TASK TO CARRY OUT: When you reach the line that contains "Netlify.walk_step st s" in the data below, start reproducing lines exactly, and stop after the line that contains "App.min_over_permutations App.DISTANCES st".
※
(** In exact arithmetic, raising the quantity of one product of a valid
    order never lowers the cost. *)
Lemma exact_cost_monotone (pre post : order_data) (code : string) (q q' : Z) :
  valid_order (pre ++ (code, PyInt q) :: post) ->
  q <= q' ->
  exists c c',
    App._calculate_overall_minimum_cost App.DISTANCES
      (pre ++ (code, PyInt q) :: post) = Cost c /\
    App._calculate_overall_minimum_cost App.DISTANCES
      (pre ++ (code, PyInt q') :: post) = Cost c' /\
    c <= c'.
Proof.
  intros Hvalid Hqq.
  pose proof Hvalid as Hparts. apply Forall_app in Hparts.
  destruct Hparts as [Hpre Hrest]. apply Forall_cons in Hrest.
  destruct Hrest as [[[info Hinfo] (q0 & Hq0 & Hq)] Hpost].
  cbn [fst snd] in Hinfo, Hq0. injection Hq0 as <-.
  assert (valid_order (pre ++ (code, PyInt q') :: post)) as Hvalid'.
  { apply Forall_app. split; [exact Hpre | ]. apply Forall_cons. split; [ | exact Hpost].
    split; [exists info; exact Hinfo | exists q'; split; [reflexivity | lia]]. }
  destruct (cost_of_valid_order _ Hvalid) as (c & Hc & Hcnn & Hczero & Hcmin).
  destruct (cost_of_valid_order _ Hvalid') as (c' & Hc' & Hcnn' & _ & Hcmin').
  exists c, c'. refine (conj Hc (conj Hc' _)).
  destruct (has_positive_dec (pre ++ (code, PyInt q) :: post)) as [Hpos | Hnpos].
  2: { rewrite (Hczero Hnpos). exact Hcnn'. }
  assert (has_positive (pre ++ (code, PyInt q') :: post)) as Hpos'.
  { apply Exists_app in Hpos. apply Exists_app.
    destruct Hpos as [Hp | Hp]; [left; exact Hp | right].
    apply Exists_cons in Hp. apply Exists_cons.
    destruct Hp as [(z & Hz & Hlt) | Hp]; [left | right; exact Hp].
    cbn [snd] in Hz. injection Hz as <-. exists q'. split; [reflexivity | lia]. }
  destruct (Hcmin Hpos) as (m & Hm & ->).
  destruct (Hcmin' Hpos') as (m' & Hm' & ->).
  apply py_round_mono. change (fle (Fin m) (Fin m')). rewrite <- Hm, <- Hm'.
  destruct (products_spec _ _ Hinfo) as [HcL1 Hw].
  apply (minimum_of_weights_mono _ _ (center info) HcL1).
  - intros d. apply per_center_weight_nonneg, Hvalid.
  - intros d Hd. rewrite !per_center_weight_app, !per_center_weight_cons.
    unfold Spec.contribution. cbn [fst snd]. rewrite Hinfo.
    rewrite !decide_False by congruence. reflexivity.
  - rewrite !per_center_weight_app, !per_center_weight_cons.
    unfold Spec.contribution. cbn [fst snd]. rewrite Hinfo.
    rewrite !decide_True by reflexivity.
    assert (weight info * inject_Z q <= weight info * inject_Z q')%Q.
    { rewrite !(Qmult_comm (weight info)).
      apply Qmult_le_compat_r; [ | lra]. rewrite <- Zle_Qle. exact Hqq. }
    lra.
  - apply has_positive_weight; assumption.
Qed.

(** ** The two deployments *)

Lemma netlify_get_distance (a b : location) :
  Netlify.get_distance a b = App.get_distance App.DISTANCES a b.
Proof. reflexivity. Qed.

Lemma netlify_segment_cost (w : Q) (d : pyfloat) :
  Netlify.calculate_segment_cost w d = App.calculate_segment_cost w d.
Proof. reflexivity. Qed.

Lemma netlify_detour_test (a b : location) :
  bool_decide ((a, b) ∈ [(C1, C3); (C3, C1)]) =
  (bool_decide (a = C1) && bool_decide (b = C3))
  || (bool_decide (a = C3) && bool_decide (b = C1)).
Proof. destruct a, b; vm_compute; reflexivity. Qed.

Lemma netlify_travel_cost (a b : location) (w : Q) :
  Netlify._calculate_travel_cost_between_stops a b w =
  App._calculate_travel_cost_between_stops App.DISTANCES a b w.
Proof.
  unfold Netlify._calculate_travel_cost_between_stops,
    App._calculate_travel_cost_between_stops.
  rewrite netlify_detour_test. reflexivity.
Qed.

Lemma netlify_parse_order (order : order_data) (st : demand) :
  Netlify.parse_order order st = App.parse_order order st.
Proof.
  revert st. induction order as [| [code v] rest IH]; intros st; [reflexivity | ].
  cbn [Netlify.parse_order App.parse_order].
  destruct v as [q | ]; [ | reflexivity].
  destruct (q <? 0); [reflexivity | ].
  destruct (q =? 0); [apply IH | ].
  change Netlify.PRODUCTS with App.PRODUCTS.
  destruct (App.PRODUCTS !! code); [ | reflexivity].
  destruct (weight_from_center st !! center _); [apply IH | reflexivity].
Qed.

Lemma netlify_walk_step (st : demand) (s : walk) (b : location) :
  Netlify.walk_step st s b = App.walk_step App.DISTANCES st s b.
Proof.
  unfold Netlify.walk_step, App.walk_step.
  rewrite netlify_travel_cost. reflexivity.
Qed.

Lemma netlify_min_over_permutations st loc w to_visit fw :
  Netlify.min_over_permutations st loc w to_visit fw =
  App.min_over_permutations App.DISTANCES st loc w to_visit fw.
Proof.
  unfold Netlify.min_over_permutations, App.min_over_permutations.
  apply fold_left_ext_eq. intros m order.
  rewrite (fold_left_ext_eq (Netlify.walk_step st)
             (App.walk_step App.DISTANCES st) order _ (netlify_walk_step st)).
  rewrite netlify_travel_cost. reflexivity.
Qed.
(** C7: the generator returned by [recorded_values_iterator] has run nothing
    when created.  It works incrementally: for any enumerator the SDK's paged
    query returns (however long, even endless, whatever it does later), after
    [k >= 1] calls of [next] it has yielded exactly the conversions of the
    first [k] events, one per call, and holds only the SDK enumerator
    positioned right after the [k]-th event: nothing further has been read and
    no list of values is kept.  Driven to the end it stops after finitely many
    steps and yields exactly the values of [recorded_values] with default
    options (when that raises, it yields a prefix and raises the same
    exception) -- given that the SDK's paging enumerates the same events as
    the unpaged query. *)
Theorem iterator_matches_recorded_values : forall ex tag start end_ page_size,
  let g := recorded_values_iterator ex tag start end_ page_size in
  gen_state g = GenStart /\
  (forall p tr en vs en' xs,
     get_point ex tag = inr p ->
     _create_time_range ex start end_ = inr tr ->
     RecordedValuesPaged p tr Inside None false (mkPaging EventCount page_size) = inr en ->
     vs <> [] -> enum_advances en vs en' ->
     map_result _convert_value vs = inr xs ->
     gen_nexts (length vs) g = (map (fun x => inr (Some x)) xs, gen_with g (GenLoop en'))) /\
  ((forall p, get_point ex tag = inr p -> paging_contract p) ->
   match recorded_values ex tag start end_ None with
   | inr xs => exists n, forall m, (n <= m)%nat -> gen_drain m g = Some (xs, None)
   | inl e => exists n pre, forall m, (n <= m)%nat -> gen_drain m g = Some (pre, Some e)
   end).
Proof.
  intros ex tag start end_ page_size g.
  assert (Hnext : gen_next g =
            match iterator_prologue g with
            | inl e => (inl e, gen_with g GenDone)
            | inr en => gen_loop_step g en
            end) by reflexivity.
  split; [ reflexivity | split ].
  - intros p tr en vs en' xs Hp Htr Hen Hne Hadv Hconv.
    destruct vs as [| v vs]; [ contradiction | ].
    destruct Hadv as [en1 [Hmv Hadv]].
    simpl in Hconv; apply bind_inr in Hconv; destruct Hconv as [x [Hx Hconv]].
    apply bind_inr in Hconv; destruct Hconv as [xs' [Hxs Hconv]].
    unfold ret in Hconv; injection Hconv as <-.
    assert (Hpro : iterator_prologue g = inr en).
    { unfold iterator_prologue, g; simpl; rewrite Hp; simpl; rewrite Htr; simpl; exact Hen. }
    cbn [length gen_nexts]; rewrite Hnext, Hpro; unfold gen_loop_step; rewrite Hmv, Hx.
    rewrite (gen_nexts_loop vs en1 en' g xs' Hadv Hxs); reflexivity.
  - intros Hpc.
    unfold recorded_values; simpl.
    destruct (get_point ex tag) as [e|p] eqn:Hp; simpl.
    { exists 1%nat, []; intros m Hm; destruct m as [| m]; [ lia | ].
      cbn [gen_drain]; rewrite Hnext; unfold iterator_prologue; simpl; rewrite Hp.
      reflexivity. }
    destruct (_create_time_range ex start end_) as [e|tr] eqn:Htr; simpl.
    { exists 1%nat, []; intros m Hm; destruct m as [| m]; [ lia | ].
      cbn [gen_drain]; rewrite Hnext; unfold iterator_prologue; simpl; rewrite Hp; simpl.
      rewrite Htr; reflexivity. }
    assert (Hpro : iterator_prologue g =
              RecordedValuesPaged p tr Inside None false (mkPaging EventCount page_size)).
    { unfold iterator_prologue, g; simpl; rewrite Hp; simpl; rewrite Htr; reflexivity. }
    pose proof (Hpc p eq_refl tr Inside None false (mkPaging EventCount page_size)) as Hc.
    destruct (RecordedValues p tr Inside None false 0) as [e|vs] eqn:Hvs; simpl.
    { exists 1%nat, []; intros m Hm; destruct m as [| m]; [ lia | ].
      cbn [gen_drain]; rewrite Hnext, Hpro, Hc; reflexivity. }
    destruct Hc as [en [Hen [en' [Hadv Hend]]]].
    assert (Hstep : forall m, (length vs < m)%nat ->
              gen_drain (S m) g = Some (convert_until vs)).
    { intros m Hm; rewrite <- (gen_drain_loop vs en en' g (S m) Hadv Hend) by lia.
      cbn [gen_drain]; rewrite Hnext, Hpro, Hen; reflexivity. }
    pose proof (convert_until_map_result vs) as Hcu.
    destruct (map_result _convert_value vs) as [e|xs].
    + destruct Hcu as [pre Hpre].
      exists (S (S (length vs))), pre; intros m Hm.
      destruct m as [| m]; [ lia | ]; rewrite Hstep by lia; rewrite Hpre; reflexivity.
    + exists (S (S (length vs))); intros m Hm.
      destruct m as [| m]; [ lia | ]; rewrite Hstep by lia; rewrite Hcu; reflexivity.
Qed.
(** * The UI controller of the "History of Windows" site (js/script.js)

    A shallow embedding of the client-side script: the browser objects the
    script talks to (DOM nodes, [localStorage], the console, the colour-scheme
    media query, registered event listeners) are fields of one explicit state,
    and every function of the script is a function on that state. *)

From Stdlib Require Import ZArith NArith Lia Bool.
From stdpp Require Import gmap strings list.

Local Open Scope string_scope.
Local Open Scope list_scope.
Local Open Scope nat_scope.

(** ** JavaScript strings

    Keys, theme names, class names and labels are kept as [string] (the
    script only compares them and stores them).  Text typed by the user is a
    sequence of UTF-16 code units, because [String.prototype.trim] is defined
    on code units. *)

Definition jsstring := list N.

(** White space and line terminators of ECMAScript, as stripped by [trim]. *)
Definition isWhiteSpace (c : N) : bool :=
  ((c =? 0x09) || (c =? 0x0A) || (c =? 0x0B) || (c =? 0x0C) || (c =? 0x0D)
   || (c =? 0x20) || (c =? 0xA0) || (c =? 0x1680)
   || ((0x2000 <=? c) && (c <=? 0x200A))
   || (c =? 0x2028) || (c =? 0x2029) || (c =? 0x202F) || (c =? 0x205F)
   || (c =? 0x3000) || (c =? 0xFEFF))%N.

Fixpoint trimStart (s : jsstring) : jsstring :=
  match s with
  | c :: r => if isWhiteSpace c then trimStart r else s
  | [] => []
  end.

Definition trimEnd (s : jsstring) : jsstring := rev (trimStart (rev s)).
※
SOLUTION TO THIS EXERCISE:
  Netlify.walk_step st s b = App.walk_step App.DISTANCES st s b.
Proof.
  unfold Netlify.walk_step, App.walk_step.
  rewrite netlify_travel_cost. reflexivity.
Qed.

Lemma netlify_min_over_permutations st loc w to_visit fw :
  Netlify.min_over_permutations st loc w to_visit fw =
  App.min_over_permutations App.DISTANCES st loc w to_visit fw.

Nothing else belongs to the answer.